Dhattura / Datura Metel

The annual herb known as Dhattura (Datura metel) is large, upright, and robust and can reach heights of up to 3 feet. It has dark violet branches with oblong to broad oval leaves that are frequently dark violet and are rather hairy.

Simple, broad to oval-shaped, and frequently dark violet in color, leaves are arranged alternately. This plant produces enormous, fragrant, bisexual, hypogenous flowers that are greenish white or can also be yellow, red, or violet in color. Its seed capsule is coated in many spines and several tapering humps.

The roots have lateral branches and are cylindrical in shape. Due to the presence of fissures, it has a rough surface and a brown tint. This plant's stem is hollow, green, and herbaceous with a potent odor.

Fruits are not spiky; they are knobby. The capsule is oblong to obovate, about 4 cm long, 3 cm wide, and covered in short, sharp spines. It has a harsh, caustic flavor. Axillary and solitary inflorescence are both present.

General Description

Despite being a poisonous plant, dhattura, also known as thorn apple, is employed in many Ayurvedic treatments after being purified. The Dhattura plant's blooms are anti-asthmatic, while its leaves are anticancer, anti-rheumatic, and anti-inflammatory. The root, seeds, and leaves have properties that are anti-diarrheal, anti-catarrhal, febrifuge, and anti-dermatosis.

Scopolamine, Daturadiol, Hyoscyamine, Fastudine, Allantoin, Niacin, Vitamin C, Noratropine, Atropine, Meteolodine, Hyosine, Fastusic Acid, etc. are some of its chemical components.


Botanical Name: Datura metel

Kingdom: Plantae

Division: Magnoliophyta

Class: Magnoliopsida

Order: Solanales

Family: Solanaceae 

Genus: Datura

Species: Metel


Datura metel is frequently found in tropical and temperate regions of the Himalayas and India. Additionally discovered on roadsides and other fallow ground all around Bangladesh. In some areas of Kenya, Tanzania, and Uganda, it is invasive.

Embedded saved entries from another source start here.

Lemma abc1_at_step1_reaches_step4_witness :
  password_game_step (game_session 1) = Some 1%Z /\
  exists s',
    handle_password_game "Abc1" false env0 (game_session 1) = (Rerun, s') /\
    password_game_step s' = Some 4%Z /\
    cur_history env0 s' =
      (cur_history env0 (game_session 1) ++
       [("user", "Abc1");
        ("assistant", msg_already_uppercase "Abc1");
        ("assistant", msg_number_done "Abc1")])%list /\
    trace s' = (trace (game_session 1) ++ [EvGameCall false; EvGameCall true])%list.
Proof.
  split; [reflexivity|].
  apply (abc1_at_step1_reaches_step4 env0 (game_session 1)). reflexivity.
Defined.

(** C1 as stated fails: after [Abc1] at step 1 the game is not at step 3. *)
Lemma abc1_at_step1_not_at_step3 :
  password_game_step
    (snd (handle_password_game "Abc1" false env0 (game_session 1))) <> Some 3%Z.
Proof. vm_compute. discriminate. Qed.

(** C2 as stated fails: [Abc1!] at step 1 re-enters twice in one call
    (step 1 to 3, step 3 to 4, and the victory at step 4). *)
Lemma abc1bang_reenters_twice :
  reentries
    (trace (snd (handle_password_game "Abc1!" false env0 (game_session 1)))) = 2 /\
  password_game_step
    (snd (handle_password_game "Abc1!" false env0 (game_session 1))) = Some 0%Z /\
  ~ reentries
      (trace (snd (handle_password_game "Abc1!" false env0 (game_session 1)))) <= 1.
Proof. vm_compute. repeat split. intros H. inversion H as [|? H']. inversion H'. Qed.

Lemma victory_keeps_last_attempt_witness :
  password_game_step (game_session 4) = Some 4%Z /\
  has_uppercase "Abc1!" = true /\ has_number "Abc1!" = true /\
  has_symbol "Abc1!" = true /\
  exists s',
    handle_password_game "Abc1!" false env0 (game_session 4) = (Rerun, s') /\
    password_game_step s' = Some 0%Z /\
    in_password_game s' = false /\
    password_question_count s' = 0%Z /\
    user_password s' = Some "Abc1!" /\
    phishing_question_count s' = phishing_question_count (game_session 4) /\
    cur_history env0 s' =
      (cur_history env0 (game_session 4) ++
       [("user", "Abc1!"); ("assistant", success_msg "Abc1!")])%list.
Proof.
  repeat (split; [reflexivity|]).
  apply (victory_keeps_last_attempt env0 (game_session 4) "Abc1!"); reflexivity.
Defined.

(* ------------------------------------------------------------------ *)
(** ** Facts about text *)

Lemma append_nil_r s : s ++ EmptyString = s.
Proof. induction s; simpl; congruence. Qed.

Lemma append_assoc (a b c : string) : (a ++ b) ++ c = a ++ (b ++ c).
Proof. induction a; simpl; congruence. Qed.

Lemma length_append (a b : string) :
  String.length (a ++ b) = String.length a + String.length b.
Proof. induction a; simpl; congruence. Qed.

Lemma prefix_spec k q :
  String.prefix k q = true <-> exists post, q = k ++ post.
Proof.
  revert q. induction k as [|a k IH]; intros q.
  - split; [intros _; now exists q | intros _; now destruct q].
  - destruct q as [|b q]; simpl.
    + split; [discriminate | intros [post H]; discriminate].
    + destruct (Ascii.ascii_dec a b) as [->|N].
      * rewrite IH. split; intros [post H]; exists post; simpl in *; congruence.
      * split; [discriminate | intros [post H]; simpl in H; congruence].
Qed.

Lemma strip_prefix_spec k q r :
  strip_prefix k q = Some r <-> q = k ++ r.
Proof.
  revert q. induction k as [|a k IH]; intros q; simpl.
  - split; congruence.
  - destruct q as [|b q]; [split; discriminate|].
    destruct (Ascii.eqb_spec a b) as [->|N].
    + rewrite IH. split; congruence.
    + split; [discriminate | congruence].
Qed.

Lemma strip_prefix_append k r : strip_prefix k (k ++ r) = Some r.
Proof. now apply strip_prefix_spec. Qed.

(** [k in q] holds exactly when [k] is a substring of [q]. *)
Lemma contains_spec k q : contains k q = true <-> is_substring k q.
Proof.
  unfold is_substring. induction q as [|c q IH]; cbn [contains].
  - rewrite orb_false_r, prefix_spec. split.
    + intros [post H]. now exists EmptyString, post.
    + intros (pre & post & H). destruct pre; simpl in H; [now exists post|discriminate].
  - rewrite orb_true_iff, IH. split.
    + intros [H|(pre & post & H)].
      * apply prefix_spec in H as [post H]. now exists EmptyString, post.
      * exists (String c pre), post. simpl. congruence.
    + intros (pre & post & H). destruct pre as [|c' pre]; simpl in H.
      * left. apply prefix_spec. now exists post.
      * right. exists pre, post. congruence.
Qed.

Lemma last_char_append prev a b :
  last_char prev (a ++ b) = last_char (last_char prev a) b.
Proof. revert prev. induction a; intros prev; simpl; auto. Qed.

Lemma last_char_nonempty prev prev' k :
  k <> EmptyString -> last_char prev k = last_char prev' k.
Proof. destruct k; [congruence|reflexivity]. Qed.

Lemma head_append_nonempty k post :
  k <> EmptyString -> head (k ++ post) = head k.
Proof. destruct k; [congruence|reflexivity]. Qed.

Lemma match_word_here_spec k prev q :
  match_word_here k prev q = true <->
  exists post,
    q = k ++ post /\
    at_boundary prev (head q) = true /\
    at_boundary (last_char prev k) (head post) = true.
Proof.
  unfold match_word_here. split.
  - destruct (strip_prefix k q) as [rest|] eqn:E; [|discriminate].
    apply strip_prefix_spec in E. intros H. apply andb_true_iff in H as [H1 H2].
    now exists rest.
  - intros (post & E & H1 & H2). apply strip_prefix_spec in E.
    now rewrite E, H1, H2.
Qed.

(** What [re.search] of the pattern finds: an occurrence of [k] with a word
    boundary on each side. *)
Lemma search_word_from_spec k prev q :
  search_word_from k prev q = true <->
  exists pre post,
    q = pre ++ k ++ post /\
    at_boundary (last_char prev pre) (head (k ++ post)) = true /\
    at_boundary (last_char (last_char prev pre) k) (head post) = true.
Proof.
  revert prev. induction q as [|c q IH]; intros prev; cbn [search_word_from].
  - rewrite orb_false_r, match_word_here_spec. split.
    + intros (post & E & H1 & H2). exists EmptyString, post.
      simpl. rewrite <- E. auto.
    + intros (pre & post & E & H1 & H2).
      destruct pre; [|discriminate]. simpl in *.
      exists post. rewrite <- E in H1. auto.
  - rewrite orb_true_iff, IH, match_word_here_spec. split.
    + intros [(post & E & H1 & H2)|(pre & post & E & H1 & H2)].
      * exists EmptyString, post. simpl. rewrite <- E. auto.
      * exists (String c pre), post. simpl. rewrite E. auto.
    + intros (pre & post & E & H1 & H2). destruct pre as [|c' pre]; simpl in *.
      * left. exists post. rewrite <- E in H1. auto.
      * right. inversion E; subst. exists pre, post. auto.
Qed.
(** [counts_useable[a][b]], when both keys exist. *)
Definition credit (useable : gmap node (gmap node Z)) (a b : node) : option Z :=
  row ← useable !! a; row !! b.

(** The counters of a scheduler have a cell for every node: this is how
    [_init_counts] and the reset at the start of [run] leave them. *)
Definition counters_cover s (ns : gset node) : Prop :=
  (∀ ts, dom (counts_total s ts) = ns) ∧
  dom (counts_useable s) = ns ∧
  (∀ n row, counts_useable s !! n = Some row → dom row = ns).

(** *** Recording an execution (lines 459-468 of [run]) *)

(** [for ts in TimeScale: self.counts_total[ts][current_node] += 1] *)
Definition incr_total (current_node : node) (ts : TimeScale)
    (count : TimeScale → gmap node Z) : result (TimeScale → gmap node Z) :=
  (c ← getitem (count ts) current_node ;
   Ok (λ ts', if decide (ts' = ts) then <[current_node := (c + 1)%Z]> (count ts)
              else count ts')).

(** [for n in self.counts_useable: self.counts_useable[n][current_node] = 0].
    An assignment creates the entry when the row lacks it. *)
Definition consume_credit (current_node : node) (useable : gmap node (gmap node Z))
  : gmap node (gmap node Z) :=
  (λ row, <[current_node := 0%Z]> row) <$> useable.

(** [self.counts_useable[current_node][n] += 1], one iteration. *)
Definition grant_credit (current_node n : node) (useable : gmap node (gmap node Z))
  : result (gmap node (gmap node Z)) :=
  (row ← getitem useable current_node ;
   c ← getitem row n ;
   Ok (<[current_node := <[n := (c + 1)%Z]> row]> useable)).

(** The three loops run when [current_node] is added to the time step. The
    keys of [counts_useable] are visited in the order [elements] lists them;
    the iterations commute, so the order Python picks gives the same table. *)
Definition record_execution s (current_node : node) : result (Scheduler C) :=
  (total ← for_each (incr_total current_node) all_TimeScale (counts_total s) ;
   let useable := consume_credit current_node (counts_useable s) in
   useable ← for_each (grant_credit current_node) (elements (dom useable)) useable ;
   Ok (set_counts_useable (set_counts_total s total) useable)).

End Setters.

(** ** The condition library, as an interface *)

(** [PsyNeuLink/scheduling/condition.py] is not part of the sources at hand.
    The run loop only calls [is_satisfied()] on Condition objects and
    constructs [Always()] and [AllHaveRun()]; this class is that interface.
    A condition reads the scheduler and, for [While]-style predicates, the
    state [Env] of the world outside the scheduler; it returns a boolean or
    raises, and changes nothing. *)
Class ConditionLib (C Env : Type) := {
  is_satisfied : Condition C → Env → Scheduler C → result bool;
  (* evaluating a condition comes to an end *)
  is_satisfied_returns : ∀ c env s, is_satisfied c env s ≠ OutOfFuel;
  Always : C;
  AllHaveRun : C;
}.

In fertile calcareous soil, it grows quite well.

Other Names

Sanskrit Name - Dhuttura Kanaka, Kanakahvya

Hindi Name - Sada Dhattura

English Name -  Devil's trumpet, Metel, Thorn apple

Telugu Name - Ummetta

Tamil Name - Ummattangani/Vella-Ummathai

Bengal Name - Dhattura

Gujarati, Marathi Name - Dhattura

Urdu Name - Dhattura

Kannada, Malayalam Name - Unmatta, Dhattura

Arabian Name - Datur

Farsi Name - Tatur

Ayurvedic Properties


Hindi / Sanskrit


Rasa (Taste)

Laghu, Rooksha

Light, Dry

Guna (Physical Property)

Tikta, Katu

Bitter, Pungent

Virya (Potency)



Vipaka (Post-Digestive Taste)



Effects on Doshas

It is useful to balance Kapha and Vata Dosha.

Classical Categorization

Upavisha Varga - A category of herbs that have negative health consequences on the body

Practical Uses

Narcotic, caustic, anodyne, antispasmodic, intoxicating, emetic, sedative, and hypnotic qualities can be found in dhattura.

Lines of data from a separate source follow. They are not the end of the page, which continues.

(** Up to [2^53], [math.ceil(a / b)] is not above the exact ceiling. *)
Lemma ceil_truediv_upper a b n :
  valid_dim a -> 0 < b ->
  (q <- int_truediv a b ;; math_ceil q) = Ok n ->
  n <= 2 ^ 53 ->
  n <= ceil_div a b.
Proof.
  unfold valid_dim.
  intros Ha Hb Hn Hsmall. unfold int_truediv in Hn.
  destruct (Z.eqb_spec b 0) as [|_]; [lia|].
  pose proof (ceil_div_spec a b Hb) as Hk.
  pose proof (ceil_div_nonneg a b ltac:(lia) Hb) as Hk0.
  set (k := ceil_div a b) in *.
  destruct (Z.eq_dec a 0) as [->|Ha0].
  { destruct b; try lia. cbn in Hn. injection Hn as <-. exact Hk0. }
  assert (Hap : 0 < a) by lia.
  rewrite (SFdiv_pos a b Hap Hb) in Hn.
  rewrite fexp_eq in Hn.
  set (e' := Z.min (Z.max (Zdigits2 a - Zdigits2 b - 53) (-1074)) 0) in *.
  assert (He' : -1074 <= e' <= 0) by (unfold e'; lia).
  set (N := a * 2 ^ (- e')) in *.
  pose proof (pow2_pos (- e') ltac:(lia)) as HS.
  assert (HN0 : 0 <= N) by (unfold N; nia).
  pose proof (Z.div_mod N b ltac:(lia)) as HN.
  pose proof (Z.mod_pos_bound N b Hb) as Hr.
  assert (Hin : located N b (N / b) (new_location b (N mod b))).
  { rewrite HN at 1. rewrite (Z.mul_comm b). apply new_location_spec; assumption. }
  assert (Hq0 : 0 <= N / b) by (apply Z.div_pos; lia).
  set (q := N / b) in *.
  destruct (binary_round_aux_spec q e' _ N b Hb Hq0 Hin)
    as (ms & m1 & m2 & Hms & Hfl & Hm1 & Hnear & Hm2 & Hfl2 & Hres).
  rewrite Hres in Hn. clear Hres.
  rewrite !fexp_eq in *.
  set (n1 := Z.max 0 (Z.max (Zdigits2 q + e' - 53) (-1074) - e')) in *.
  set (e1 := e' + n1) in *.
  assert (Hn1 : 0 <= n1) by (unfold n1; lia).
  pose proof (pow2_pos n1 Hn1) as HP1.
  set (n2 := Z.max 0 (Z.max (Zdigits2 m1 + e1 - 53) (-1074) - e1)) in *.
  assert (Hn2 : 0 <= n2) by (unfold n2; lia).
  pose proof (pow2_pos n2 Hn2) as HP2.
  destruct m2 as [|p2|p2]; try lia.
  { cbn in Hn. injection Hn as <-. exact Hk0. }
  destruct (Z.leb_spec (e1 + n2) 971) as [Hfin|]; [|discriminate Hn].
  cbn [bind] in Hn.
  destruct (Z_le_gt_dec e1 0) as [He1|He1].
  - (* the unit of the rounding is at most one *)
    apply (math_ceil_le p2 (e1 + n2) e1 n2 k n); try lia; try assumption.
    pose proof (pow2_pos (- e1) ltac:(lia)) as HE.
    assert (E : 2 ^ (- e') = 2 ^ (- e1) * 2 ^ n1).
    { rewrite <- Z.pow_add_r by lia. f_equal; unfold e1; lia. }
    assert (HNk : N <= k * 2 ^ (- e1) * (2 ^ n1 * b)).
    { unfold N. rewrite E.
      replace (k * 2 ^ (- e1) * (2 ^ n1 * b)) with (k * b * (2 ^ (- e1) * 2 ^ n1)) by ring.
      apply Z.mul_le_mono_nonneg_r; lia. }
    assert (HPb : 0 < 2 ^ n1 * b) by (apply Z.mul_pos_pos; lia).
    assert (H1 : (2 * m1 - 1) * (2 ^ n1 * b) <= 2 * (k * 2 ^ (- e1)) * (2 ^ n1 * b)) by lia.
    apply Z.mul_le_mono_pos_r in H1; [|assumption]. lia.
  - (* the unit of the rounding is two or more: the float is above 2^53
       as soon as it is rounded up *)
    assert (En1 : n1 = Zdigits2 q - 53) by (unfold e1, n1 in *; lia).
    assert (Hqp : 0 < q).
    { destruct (Z.eq_dec q 0) as [E|]; [|lia]. rewrite E in En1. cbn in En1. lia. }
    pose proof (Zdigits2_bounds q Hqp) as [HQ1 HQ2].
    set (dq := Zdigits2 q) in *.
    assert (HQ5 : 2 ^ (dq - 1) = 2 ^ 52 * 2 ^ n1).
    { rewrite <- Z.pow_add_r by lia. f_equal; lia. }
    assert (HQ6 : 2 ^ dq = 2 * 2 ^ 52 * 2 ^ n1).
    { change (2 * 2 ^ 52) with (2 ^ 53). rewrite <- Z.pow_add_r by lia. f_equal; lia. }
    assert (Hms1 : 2 ^ 52 <= ms < 2 * 2 ^ 52).
    { apply (shifted_mantissa_bounds (2 ^ 52) (2 ^ n1) b N q ms); try assumption.
      - rewrite (Z.mul_comm q), (Z.mul_comm (q + 1)). unfold q. lia.
      - rewrite <- HQ5, <- HQ6. lia. }
    change (2 * 2 ^ 52) with (2 ^ 53) in Hms1.
    assert (Hm1p : 0 < m1) by (change (2 ^ 52) with 4503599627370496 in Hms1; lia).
    pose proof (Zdigits2_ge m1 53 Hm1p ltac:(lia)) as HM1.
    pose proof (pow2_pos e1 ltac:(lia)) as HG.
    assert (HG2 : 2 <= 2 ^ e1).
    { change 2 with (2 ^ 1) at 1. apply Z.pow_le_mono_r; lia. }
    assert (En : n = Zpos p2 * 2 ^ n2 * 2 ^ e1).
    { rewrite (math_ceil_nonneg_exponent p2 (e1 + n2) n ltac:(lia) Hn).
      rewrite Z.pow_add_r by lia. ring. }
    destruct (Z.eq_dec m1 ms) as [Em|Em].
    + (* rounded down *)
      assert (E : 2 ^ n1 = 2 ^ e1 * 2 ^ (- e')).
      { rewrite <- Z.pow_add_r by lia. f_equal; unfold e1; lia. }
      assert (H1 : ms * 2 ^ e1 * b * 2 ^ (- e') <= k * b * 2 ^ (- e')).
      { replace (ms * 2 ^ e1 * b * 2 ^ (- e')) with (ms * (2 ^ n1 * b)) by (rewrite E; ring).
        transitivity N; [lia|]. unfold N. apply Z.mul_le_mono_nonneg_r; lia. }
      apply Z.mul_le_mono_pos_r in H1; [|assumption].
      apply Z.mul_le_mono_pos_r in H1; [|assumption].
      rewrite En. subst m1.
      transitivity (ms * 2 ^ e1); [|assumption].
      apply Z.mul_le_mono_nonneg_r; lia.
    + (* rounded up *)
      exfalso. assert (Em1 : m1 = ms + 1) by lia.
      destruct (Z_lt_le_dec m1 (2 ^ 53)) as [Hlt|Hge].
      * pose proof (Zdigits2_le m1 53 Hm1p Hlt) as HM2.
        assert (E2 : n2 = 0) by (unfold n2; lia).
        rewrite E2 in *. rewrite Z.pow_0_r in *.
        assert (Zpos p2 = m1) by lia.
        assert ((2 ^ 52 + 1) * 2 <= Zpos p2 * 1 * 2 ^ e1).
        { rewrite Z.mul_1_r. apply Z.mul_le_mono_nonneg; lia. }
        change (2 ^ 53) with 9007199254740992 in *.
        change (2 ^ 52) with 4503599627370496 in *. lia.
      * assert (Em2 : m1 = 2 ^ 53) by lia.
        assert (E2 : n2 = 1).
        { unfold n2. rewrite Em2. change (Zdigits2 (2 ^ 53)) with 54. lia. }
        rewrite Em2 in *.
        rewrite E2 in *. change (2 ^ 1) with 2 in *.
        assert (2 ^ 53 * 2 <= Zpos p2 * 2 * 2 ^ e1).
        { apply Z.mul_le_mono_nonneg; lia. }
        change (2 ^ 53) with 9007199254740992 in *. lia.
Qed.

  • It is an effective CNS stimulant.
  • Additionally, it has been reported to help with nausea, vertigo, and motion sickness.
  • It contributes significantly to preoperative indication as well.
  • It is a helpful herb if uterine stimulation is required.
  • It is effective in treating arthritis and for easing aches.
  • It may cause nausea.
  • It might lessen headaches.
  • In ophthalmic cases, this plant is helpful for dilating the pupil of the eye.
  • Even the discomfort and swelling are lessened as a result.
  • Its external application promotes quick wound healing.
  • It is also a beneficial herb for reducing fever.
  • When used as a paste, it cleanses the skin and soothes itching.
  • It is recommended that those with chronic respiratory conditions, asthma, and dysuria use purified Datura seed orally.
  • The herb dhattura is helpful for anxiety disorders.
  • It has advantages since it might lessen spasms.
  • It may result in a small rise in blood pressure.
  • In some countries, such as Java, seeds are chewed or inserted into cavities to relieve dental discomfort.

Part Used



Root bark



Seed - 50 - 100 mg (After purifications)


  • The herb dhattura is extremely poisonous.
  • Children, nursing mothers, and expectant moms should avoid it.
  • Dhattura's toxic effects on the body include excessive thirst, dry mouth, and an increase in heart rate.
  • Vision that is hazy with noticeable mydriasis, hallucinations, delirium, and loss of motor coordination, which may progress to a coma and eventually cause respiratory failure that results in death.
  • For women who are expecting, nursing mothers, and kids, it is not advised.